The bare bones trailhead straddles a drainage where the headwaters of the Hassayampa River—spilling from the spring-laden slopes between Mount Davis (named for President of the Confederate States, Jefferson Davis) and Mount Union-- begin to gain momentum.  Hop the chugging stream and head toward the “285” sign, which marks the first leg of the circuit. Trail No. 285 is an old mining road that was built long before the concept of sustainability gained traction and thus has not held up well. Thrashed by the forces of nature, the road has devolved into a quagmire of loose rock and debris. Sometimes paralleling the Hassayampa drainage, sometimes swamped by its overflow, trail conditions vacillate between poor and treacherous. But, picking your way though is part of the adventure. Also, several unmarked spur paths that spin off the main road can be confusing. To stay on track, always head right at these junctions. 

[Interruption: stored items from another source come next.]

(** * The Sudoku candidate grid of [examples/sudoku/src/entity.h]

    A shallow embedding of the class [Puzzle] (its constructor, the three
    unit getters and [setValue]) and of [main], and the properties of them
    that the design document states or that the code shows.

    Modelling choices, all taken from the source:
    - [Options = std::set<int>] is a finite set of integers, [gset Z];
      [std::set] keeps its elements in increasing order, so [*s.begin()] is
      the least element.
    - [Grid = std::vector<std::vector<Options>>] is a list of rows, each a
      list of cells.  [v[i]] on a vector does no bounds check: indexing
      out of range is undefined behaviour, which the model records as the
      outcome [Undefined] instead of inventing a result.
    - [size_t] arguments are [nat]; the [int] argument [value], the [int]
      candidates and the [int] loop counters are [Z].  The counters of the
      constructor are incremented up to [size + 1]: [construct] runs its
      loops with the signed overflow of [i++] at [INT_MAX] written out (it
      is undefined behaviour, and the constructor then builds nothing),
      and [new_Puzzle] is the object it builds when no counter overflows,
      which is when [size < 2^31 - 1].
    - a member function is a function from the object's state to an
      [outcome]: it returns, or throws with the state it leaves behind, or
      is undefined. *)

From stdpp Require Import gmap list list_numbers sorting strings pretty.

#[local] Set Warnings "-clear-no-such-hyp".

Local Open Scope Z_scope.

(** ** Data model *)

(** [using Options = std::set<int>;] *)
Abbreviation Options := (gset Z).

(** [using Grid = std::vector<std::vector<Options>>;] *)
Abbreviation Grid := (list (list Options)).

(** [class Puzzle { ... Grid grid; };] *)
Record Puzzle : Type := mkPuzzle { grid : Grid }.

(** [std::invalid_argument(what)], the only exception the class throws. *)
Inductive exception : Type :=
  | invalid_argument (what : string).

(** What a call of a member function does to the object. *)
Inductive outcome (A : Type) : Type :=
  | Returns (a : A) (p : Puzzle)
  | Throws (e : exception) (p : Puzzle)
  | Undefined.
Arguments Returns {A} a p.
Arguments Throws {A} e p.
Arguments Undefined {A}.

Definition method (A : Type) : Type := Puzzle → outcome A.

(** Sequencing: a statement that throws or is undefined ends the call. *)
#[global] Instance method_ret : MRet method := λ A a p, Returns a p.

#[global] Instance method_bind : MBind method := λ A B k m p,
  match m p with
  | Returns a p' => k a p'
  | Throws e p' => Throws e p'
  | Undefined => Undefined
  end.

(** [throw e;] *)
Definition throw {A} (e : exception) : method A := λ p, Throws e p.

(** [grid.size()] *)
Definition grid_size : method nat := λ p, Returns (length (grid p)) p.

(** [grid[row][col] = o;] with both subscripts unchecked. *)
Definition assign_cell (row col : nat) (o : Options) : method unit :=
  λ p, match grid p !! row with
       | None => Undefined
       | Some r =>
           if decide (col < length r)%nat
           then Returns () (mkPuzzle (<[row := <[col := o]> r]> (grid p)))
           else Undefined
       end.

(** [for (auto &cell : grid[row]) { cell = body(cell); }], for a body that
    only rewrites the cell it is given. *)
Definition for_each_cell (row : nat) (body : Options → Options) : method unit :=
  λ p, match grid p !! row with
       | None => Undefined
       | Some r => Returns () (mkPuzzle (<[row := body <$> r]> (grid p)))
       end.

(** [*s.begin()]: the first element of the ordered set, when there is one. *)
Definition begin (s : Options) : option Z := head (merge_sort Z.le (elements s)).

(** ** The constructor, [Puzzle::Puzzle(size_t size)] *)

(** [for (auto i = 1; i <= size; i++) defaultData.insert(i);], when the
    counter does not overflow. *)
Definition defaultData (size : nat) : Options :=
  foldl (λ acc i, {[i]} ∪ acc) ∅ (seqZ 1 (Z.of_nat size)).

(** [grid[i].resize(size); for (int j = 0; j < size; j++) grid[i][j] = d;] *)
Definition fill_row (size : nat) (d : Options) (r : list Options) : list Options :=
  foldl (λ r j, <[j := d]> r) (resize size ∅ r) (seq 0 size).

(** The object the constructor builds, when no counter overflows. *)
Definition new_Puzzle (size : nat) : Puzzle :=
  let d := defaultData size in
  let g := resize size [] [] in
  mkPuzzle (foldl (λ g i, alter (fill_row size d) i g) g (seq 0 size)).

(** The greatest [int]. *)
Definition INT_MAX : Z := 2147483647.

(** [for (int i = first; ...; i++) a = body(i, a);] for a test that lets
    the body run [count] times.  The counter is an [int]: incrementing it
    at [INT_MAX] is a signed overflow, after which nothing is defined
    ([None]). *)
Fixpoint for_int {A} (count : nat) (i : Z) (body : Z → A → option A) (a : A) :
    option A :=
  match count with
  | O => Some a
  | S count =>
      a' ← body i a;
      if decide (i < INT_MAX) then for_int count (i + 1) body a' else None
  end.

(** The constructor with its three loops as the source has them.  The test
    [i <= size] of the first lets [i = 1, ..., size] through and the tests
    [i < size], [j < size] of the others [0, ..., size - 1]: every loop
    runs [size] times and then increments its counter once more. *)
Definition construct (size : nat) : option Puzzle :=
  d ← for_int size 1 (λ i acc, Some ({[i]} ∪ acc)) (∅ : Options);
  g ← for_int size 0
        (λ i g,
           r ← g !! Z.to_nat i;
           r' ← for_int size 0 (λ j r, Some (<[Z.to_nat j := d]> r))
                  (resize size ∅ r);
           Some (<[Z.to_nat i := r']> g))
        (resize size [] [] : Grid);
  Some (mkPuzzle g).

The summit road was snow-covered on 3-30-2019.
View from a high section of the Dandrea Trail
Between keeping an eye to the ground to avoid falls, be sure to take time to appreciate the thick coniferous forest that surrounds the trail. The canyon-bound lower mile of the route is wrapped in thick, moss-draped woodlands dominated by Douglas and white firs plus spotty stands of aspens struggling to find the sunlight they need to survive. 
A typical scene on the rocky Dandrea Trail
As the trail gains elevation, airy stands of Alligator junipers and Gamble oaks take over, opening up views of distant Granite Mountain.

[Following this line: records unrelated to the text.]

(** Where a search matched, and what it leaves. *)
Lemma search_at_parts rx rest : forall prev pos m,
  search_at rx prev pos rest = Some m ->
  exists pre w,
    rest = pre ++ w ++ ms_rest (m_end m)
    /\ m_index m = pos + length pre
    /\ m_text m = w
    /\ match_at rx (ms_skip_prev prev pre) (w ++ ms_rest (m_end m))
       = Some (m_end m)
    /\ m_caps m = ms_caps (m_end m).
Proof.
  induction rest as [|x rest IH]; intros prev pos m; cbn [search_at].
  - destruct (match_at rx prev []) as [st'|] eqn:Hm; [|done].
    intros [= <-]. cbn [m_end m_index m_text m_caps].
    destruct (match_at_suffix _ _ _ _ Hm) as [w Hw].
    symmetry in Hw. apply app_eq_nil in Hw as [-> Hw].
    exists [], []. rewrite Hw. cbn [app length]. rewrite Nat.add_0_r.
    repeat split; try done.
  - destruct (match_at rx prev (x :: rest)) as [st'|] eqn:Hm.
    + intros [= <-]. cbn [m_end m_index m_text m_caps].
      destruct (match_at_suffix _ _ _ _ Hm) as [w Hw].
      exists [], w. cbn [app length]. rewrite Nat.add_0_r, <- Hw.
      repeat split; try done. by apply (take_matched (x :: rest) w).
    + intros (pre & w & Hrest & Hidx & Htxt & Hst & Hcaps)%IH.
      exists (x :: pre), w. rewrite Hrest at 1.
      repeat split; try done. cbn [length]. lia.
Qed.

(** A global replacement whose every match gives way to text that is not
    longer does not lengthen the text. *)
Lemma replace_from_length rx repl :
  (forall prev pos rest m,
      search_at rx prev pos rest = Some m ->
      length (repl m) <= length (m_text m)) ->
  forall fuel prev pos rest,
    length (replace_from fuel rx repl prev pos rest) <= length rest.
Proof.
  intros Hrepl. induction fuel as [|fuel IH]; intros prev pos rest; [done|].
  rewrite replace_from_S.
  destruct (search_at rx prev pos rest) as [m|] eqn:Hm; [|done].
  pose proof (Hrepl _ _ _ _ Hm) as Hlen.
  destruct (search_at_parts _ _ _ _ _ Hm) as (pre & w & Hrest & Hidx & Htxt & _).
  assert (take (m_index m - pos) rest = pre) as ->.
  { rewrite Hidx, Nat.add_comm, Nat.add_sub, Hrest. apply take_app_length. }
  assert (length rest = length pre + (length w + length (ms_rest (m_end m))))
    as -> by by rewrite Hrest, !length_app.
  rewrite !length_app. rewrite Htxt in Hlen.
  unfold resume. rewrite Htxt.
  destruct w as [|y w].
  - destruct (ms_rest (m_end m)) as [|x rest'] eqn:Hend.
    + simpl in *. lia.
    + cbn [app length].
      specialize (IH (Some x) (S (m_index m + 0)) rest').
      simpl in *. lia.
  - specialize (IH (ms_prev (m_end m)) (m_index m + length (y :: w))
                  (ms_rest (m_end m))).
    simpl in *. lia.
Qed.

Lemma replace_g_length rx repl s :
  (forall prev pos rest m,
      search_at rx prev pos rest = Some m ->
      length (repl m) <= length (m_text m)) ->
  length (replace_g s rx repl) <= length s.
Proof. intros H. by apply replace_from_length. Qed.

(** It shortens the text when there is a match and every match gives way to
    shorter text. *)
Lemma replace_g_shorter rx repl s :
  (forall prev pos rest m,
      search_at rx prev pos rest = Some m ->
      length (repl m) < length (m_text m)) ->
  search s rx <> None ->
  length (replace_g s rx repl) < length s.
Proof.
  intros Hrepl Hsome. unfold search, exec in Hsome. unfold replace_g.
  rewrite replace_from_S.
  destruct (search_at rx None 0 s) as [m|] eqn:Hm; [|done].
  pose proof (Hrepl _ _ _ _ Hm) as Hlen.
  destruct (search_at_parts _ _ _ _ _ Hm) as (pre & w & Hrest & Hidx & Htxt & _).
  assert (forall prev pos rest,
             length (replace_from (length s) rx repl prev pos rest)
             <= length rest) as IH.
  { apply replace_from_length. intros ? ? ? ? H%Hrepl. lia. }
  assert (take (m_index m - 0) s = pre) as ->.
  { rewrite Hidx, Nat.sub_0_r, Hrest. apply take_app_length. }
  assert (length s = length pre + (length w + length (ms_rest (m_end m))))
    as Hs by by rewrite Hrest, !length_app.
  rewrite !length_app. rewrite Htxt in Hlen.
  unfold resume. rewrite Htxt.
  destruct w as [|y w]; [simpl in Hlen; lia|].
  specialize (IH (ms_prev (m_end m)) (m_index m + length (y :: w))
                (ms_rest (m_end m))).
  simpl in *. lia.
Qed.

Big Bug Mesa (mid field right) seen from Trail No. 284
At the 1.2-mile point, the route emerges from the forested canyon at a gate and 4-way junction on the saddle between Mount Davis and Mount Union. Here, Trail 285 continues 1.6 miles downhill to the abandoned Dandrea Ranch site--a pretty side trip if you’re so inclined. But if your eyes are on the summit prize, head right (southwest) and follow the Yankee Doodle Trail No. 284.  Although still rocky, this 0.6-mile leg is much less hazardous and more exposed than the canyon segment.  Climbing through an oak-fringed corridor, Trail 284 features peeks of the fire lookout and communication towers on the summit and grand mountain vistas.  To the east, the long form of Big Bug Mesa stands out among minor ridgelines and pine-covered foothills. Where the trail meets the dirt summit road, head left (remember this spot because it’s easy to miss on the way back) and make the final 0.2-mile slog to the top.   
Trail 285 climbs through the headwaters of the Hassayampa
A fire lookout that was built by Civilian Conservation Corps workers in 1933 stands 30 feet above the bald, boulder-cluttered apex.
The saddle junction
At its base, the names of CCC workers etched into a cement slab add a note history and humanity to the creaky metal structure and its companion cabin.  The tower is still in active service and is occupied during fire season.  
View from the summit of Mount Union
A walk around the tiny peak reveals 360-degree vistas that validate this mountain as the standard-bearer of the Bradshaws while demonstrating that a summit trek doesn’t have to be the hardest, highest or most inaccessible to deliver a rewarding experience.
Douglas fir trees dominate the canyon segment of the hike
Mount Union is high point of the Bradshaw Mountains
Trailhead at the edge of the Potato Patch community.
LENGTH: 4 miles roundtrip
RATING: difficult
ELEVATION: 6849 – 7979 feet
From State Route 69 in Prescott, turn south on Walker Road (intersection with the stoplight near the Costco center) and continue 10.5 miles to the “T” intersection at Poacher’s Row that’s marked by sign for the Potato Patch community. Turn left and continue 0.7 miles to where the road ends at the 285 trailhead. There’s parking for about two vehicles at the trailhead and there are additional spaces along the road, but be respectful of the private property in the area and do not block driveways. 
Summit marker.
High-clearance vehicles are recommended as the last few miles of the access roads are on rough dirt with potholes. There are no fees or facilities at the trailhead.